Building on the North American Cultural Diplomacy Initiative’s work to address the question of culture’s role in diplomacy, this event focuses on statist diplomacy as a Eurocentric practice to advance a discussion of a diplomacy that is refracted by applying posthumanist and post-anthropocentrist lenses. Taking as a starting point forms of diplomacy on the North American continent that were, and continue to be practiced by Indigenous Peoples, the panel also brings into play Islamic perspectives and posthumanist discourses.

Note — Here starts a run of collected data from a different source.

Definition thread_endpoint (subreddit postId : string) (opts : ThreadOpts)
  : string :=
  let params := [] in
  let params := match to_depth opts with
                | Some d => params_set "depth" (num_toString d) params
                | None => params
                end in
  let params := match to_limit opts with
                | Some l => if truthy_num l
                            then params_set "limit" (num_toString l) params
                            else params
                | None => params
                end in
  let params := if truthy_str (to_sort opts)
                then params_set "sort" (str_or (to_sort opts) "") params
                else params in
  let params := params_set "raw_json" "1" params in
  "/r/" +:+ subreddit +:+ "/comments/" +:+ postId +:+ "?"
    +:+ params_toString params.

Definition thread (subreddit postId : string) (opts : ThreadOpts)
  : M ThreadResult :=
  let endpoint := thread_endpoint subreddit postId opts in
  data ← apiGet endpoint;
  lift (threadResult data).

Record User := mkUser {
  user_name : value;
  link_karma : value;
  comment_karma : value;
  user_created_utc : value;
  total_karma : value;
}.

Definition parseUser (u : value) : result User :=
  u_name ← getProp u "name";
  u_link ← getProp u "link_karma";
  u_comment ← getProp u "comment_karma";
  u_created ← getProp u "created_utc";
  u_total ← getProp u "total_karma";
  mret {|
    user_name := u_name;
    link_karma := js_or u_link (VNum (Int 0));
    comment_karma := js_or u_comment (VNum (Int 0));
    user_created_utc := u_created;
    total_karma := js_or u_total (VNum (Int 0));
  |}.

Definition profile (username : string) (count : option number)
  : M (User * list Post) :=
  userData ← apiGet ("/user/" +:+ username +:+ "/about");
  u ← lift (getProp userData "data");
  user ← lift (parseUser u);
  let params := params_set "limit" (num_toString (opt_or count 10)) [] in
  let params := params_set "raw_json" "1" params in
  postsData ← apiGet ("/user/" +:+ username +:+ "/submitted?"
                        +:+ params_toString params);
  posts ← lift (listing_posts postsData);
  mret (user, posts).

(** *** [filterEngagement] *)

(** [opts.min && v < opts.min] *)
Definition below (min : option number) (v : value) : bool :=
  match min with
  | Some n => truthy_num n && num_lt (toNumber v) n
  | None => false
  end.

Definition filterEngagement (posts : list Post) (opts : EngagementOpts)
  : list Post :=
  List.filter
    (fun p =>
       if below (minUpvotes opts) (upvotes p) then false
       else if below (minComments opts) (num_comments p) then false
       else true)
    posts.

(** ** The commands of the CLI that reach the wrapper *)

(** [cmdSearch] from the reading of the options to the cache check and
    the fetch on a miss: the posts and whether they came from the cache. *)
Definition cmdSearch_load (args : list string) (query : string)
  : M (list Post * bool) :=
  let isQuick := getFlag args "quick" in
  let subreddit := getOpt args "subreddit" in
  let sort := str_or (getOpt args "sort") "relevance" in
  let time := str_or (getOpt args "time") "week" in
  let limit :=
    parseInt (str_or (getOpt args "limit") (if isQuick then "10" else "15")) in
  let ttl := (if isQuick then 60 * 60 * 1000 else 15 * 60 * 1000)%Z in
  let cacheKey :=
    "search:" +:+ query +:+ ":" +:+ str_or subreddit "all" +:+ ":"
      +:+ sort +:+ ":" +:+ time +:+ ":" +:+ num_toString limit in
  cached ← cache_get cacheKey ttl;
  match cached with
  | Some posts => mret (posts, true)
  | None =>
      r ← search query
            (mkSearchOpts subreddit (Some sort) (Some time) (Some limit) None);
      cache_set cacheKey r.1;;
      mret (r.1, false)
  end.

(** [minUpvotesStr ? parseInt(minUpvotesStr) : undefined] *)
Definition cmdSearch_minUpvotes (args : list string) : option number :=
  let minUpvotesStr := getOpt args "min-upvotes" in
  if truthy_str minUpvotesStr
  then Some (parseInt (str_or minUpvotesStr ""))
  else None.

(** [cmdSearch] up to the point where the posts are printed: the posts it
    goes on to print and whether they came from the cache. *)
Definition cmdSearch (args : list string) : M (list Post * bool) :=
  match nth_error args 1 with
  | None => throw (Exit 1)
  | Some query =>
      if String.eqb query "" then throw (Exit 1)
      else
        let minUpvotes := cmdSearch_minUpvotes args in
        '(posts, fromCache) ← cmdSearch_load args query;
        let posts :=
          if truthy_opt minUpvotes
          then filterEngagement posts (mkEngagement minUpvotes None)
          else posts in
        mret (posts, fromCache)
  end.

(** The [check] action of [cmdWatchlist]: one [profile] call per user, a
    failure is reported and the loop goes on. *)
Fixpoint watchlistCheck (users : list string) : M unit :=
  match users with
  | [] => mret tt
  | u :: rest =>
      try_catch (profile u (Some (Int 3));; mret tt) (fun _ => mret tt);;
      watchlistCheck rest
  end.

(** ** The rest of the wrapper: [sortBy] and [dedupe] *)

(** The field a metric name selects; any name other than ["upvotes"] and
    ["comments"] selects the score. *)
Definition metric_of (metric : string) (p : Post) : value :=
  if String.eqb metric "upvotes" then upvotes p
  else if String.eqb metric "comments" then num_comments p
  else score p.

(** The comparator of [sortBy]: [b.m - a.m]. *)
Definition sort_compare (metric : string) (a b : Post) : number :=
  num_sub (toNumber (metric_of metric b)) (toNumber (metric_of metric a)).

(** [v > 0] as [sort] reads the comparator's answer: [NaN] counts as 0. *)
Definition num_pos (n : number) : bool :=
  match n with Int z => (0 <? z)%Z | NaN => false end.

(** [Array.prototype.sort(compare)] on a copy. The language makes the sort
    stable, and for a comparator that orders the elements consistently it
    fixes the result: the one sorted arrangement that leaves elements the
    comparator does not tell apart in their order. That arrangement is
    built here by insertion; [compare a b > 0] sends [a] behind [b]. *)
Fixpoint sort_insert {A} (compare : A -> A -> number) (x : A) (l : list A)
  : list A :=
  match l with
  | [] => [x]
  | y :: tl =>
      if num_pos (compare x y) then y :: sort_insert compare x tl
      else x :: y :: tl
  end.

Definition array_sort {A} (compare : A -> A -> number) (l : list A)
  : list A :=
  foldr (sort_insert compare) [] l.

Definition sortBy (posts : list Post) (metric : string) : list Post :=
  array_sort (sort_compare metric) posts.
Lemma turn_inv i σ : inv k jobs0 σ -> inv k jobs0 (turn i σ).
Proof.
  intros Hinv. pose proof Hinv as [Hkey Hlock Hmutex Hphase]. unfold turn.
  destruct (calls σ !! i) as [c|] eqn:Hc; [|done].
  pose proof (Hkey i c Hc) as Hk.
  assert (i < length (calls σ))%nat as Hi by (by eapply lookup_lt_Some).
  unfold createDownloadJob_step.
  destruct (at_ c) as [| | |j|j] eqn:Hat.
  - (* Waiting *)
    destruct (bool_decide (key c ∈ locks σ)) eqn:Hheld.
    { rewrite list_insert_id by done. by destruct σ. }
    apply bool_decide_eq_false in Hheld. rewrite Hk in Hheld |- *.
    assert (forall j cj, calls σ !! j = Some cj -> in_critical_section cj = false) as Hnone.
    { intros j cj Hcj. destruct (in_critical_section cj) eqn:E; [|done].
      exfalso. apply Hheld, Hlock. eauto. }
    constructor; cbn [jobs locks calls].
    + intros j cj Hj. apply insert_lookup_cases in Hj as [[-> ->]|[_ Hj]]; [done|eauto].
    + split; [|set_solver]. intros _. exists i, {| key := k; at_ := Checking |}.
      by rewrite list_lookup_insert_eq.
    + intros a b ca cb Ha Hb Hca Hcb.
      apply insert_lookup_cases in Ha as [[-> ->]|[_ Ha]];
        apply insert_lookup_cases in Hb as [[-> ->]|[_ Hb]]; try done.
      * rewrite (Hnone _ _ Hb) in Hcb. done.
      * rewrite (Hnone _ _ Ha) in Hca. done.
      * rewrite (Hnone _ _ Ha) in Hca. done.
    + destruct Hphase as [[Hj Hp]|(Hn & Hj & Hp)]; [left|right]; repeat split; try done.
      all: intros a ca Ha; apply insert_lookup_cases in Ha as [[-> ->]|[_ Ha]];
        [done|by eapply Hp].
  - (* Checking *)
    rewrite Hk.
    assert (in_critical_section c = true) as Hcs by (unfold in_critical_section; by rewrite Hat).
    destruct (find_active k (jobs σ)) as [existing|] eqn:Hfind.
    + apply (inv_replace σ i c); try done.
      destruct Hphase as [[Hj Hp]|(Hn & Hj & Hp)]; [left|right]; cbn [jobs calls];
        repeat split; try done.
      * intros a ca Ha. apply insert_lookup_cases in Ha as [[-> ->]|[_ Ha]];
          [cbn; congruence|by eapply Hp].
      * intros a ca Ha. apply insert_lookup_cases in Ha as [[-> ->]|[_ Ha]];
          [|by eapply Hp].
        cbn. rewrite Hj, find_active_new in Hfind by done. congruence.
    + apply (inv_replace σ i c); try done.
      destruct Hphase as [[Hj Hp]|(Hn & Hj & Hp)]; cbn [jobs calls].
      * left. split; [done|].
        intros a ca Ha. apply insert_lookup_cases in Ha as [[-> ->]|[_ Ha]];
          [cbn; congruence|by eapply Hp].
      * rewrite Hj, find_active_new in Hfind by done. done.
  - (* Inserting *)
    rewrite Hk.
    assert (in_critical_section c = true) as Hcs by (unfold in_critical_section; by rewrite Hat).
    apply (inv_replace σ i c); try done.
    destruct Hphase as [[Hj Hp]|(Hn & Hj & Hp)].
    + pose proof (Hp i c Hc) as Hnone. rewrite Hat in Hnone.
      right. cbn [jobs calls]. rewrite Hj. repeat split; try done.
      intros a ca Ha. apply insert_lookup_cases in Ha as [[-> ->]|[Hne Ha]]; [done|].
      pose proof (Hp a ca Ha) as Hca.
      destruct (at_ ca) eqn:Hata; try done; try congruence.
      exfalso. apply Hne. symmetry. apply (Hmutex i a c ca); try done.
      unfold in_critical_section. by rewrite Hata.
    + exfalso. pose proof (Hp i c Hc) as Hf. by rewrite Hat in Hf.
  - (* Releasing *)
    rewrite Hk.
    assert (in_critical_section c = true) as Hcs by (unfold in_critical_section; by rewrite Hat).
    constructor; cbn [jobs locks calls].
    + intros a ca Ha. apply insert_lookup_cases in Ha as [[-> ->]|[_ Ha]]; [done|eauto].
    + split; [set_solver|]. intros (a & ca & Ha & Hca). exfalso.
      apply insert_lookup_cases in Ha as [[-> ->]|[Hne Ha]]; [done|].
      apply Hne. by apply (Hmutex a i ca c).
    + intros a b ca cb Ha Hb Hca Hcb.
      apply insert_lookup_cases in Ha as [[-> ->]|[_ Ha]];
        apply insert_lookup_cases in Hb as [[-> ->]|[_ Hb]]; try done.
      by apply (Hmutex a b ca cb).
    + destruct Hphase as [[Hj Hp]|(Hn & Hj & Hp)]; [left|right]; repeat split; try done.
      all: intros a ca Ha; apply insert_lookup_cases in Ha as [[-> ->]|[_ Ha]];
        [|by eapply Hp].
      all: pose proof (Hp i c Hc) as Hci; by rewrite Hat in Hci.
  - (* Resolved *)
    rewrite list_insert_id by done. by destruct σ.
Qed.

This panel suggests that to properly examine “cultural diplomacy,” the centrality of a nation-state-based understanding of “culture” that excludes other ways of knowing and stands in opposition to “nature” must be problematized. Viewing diplomatic practice and orientation through the lens of what Glen Coulthard (2014) terms “grounded normativity”, this session challenges the ways in which Cartesian dualism of nature and culture provide a limited understanding of being in and relating to the world. Re-orientating our relationship to time and place, grounded normativity centers histories, practices, and ways of relating to one another which contest the state-centric and settler-colonial orders and broadens the scope of diplomacy to include non-human players.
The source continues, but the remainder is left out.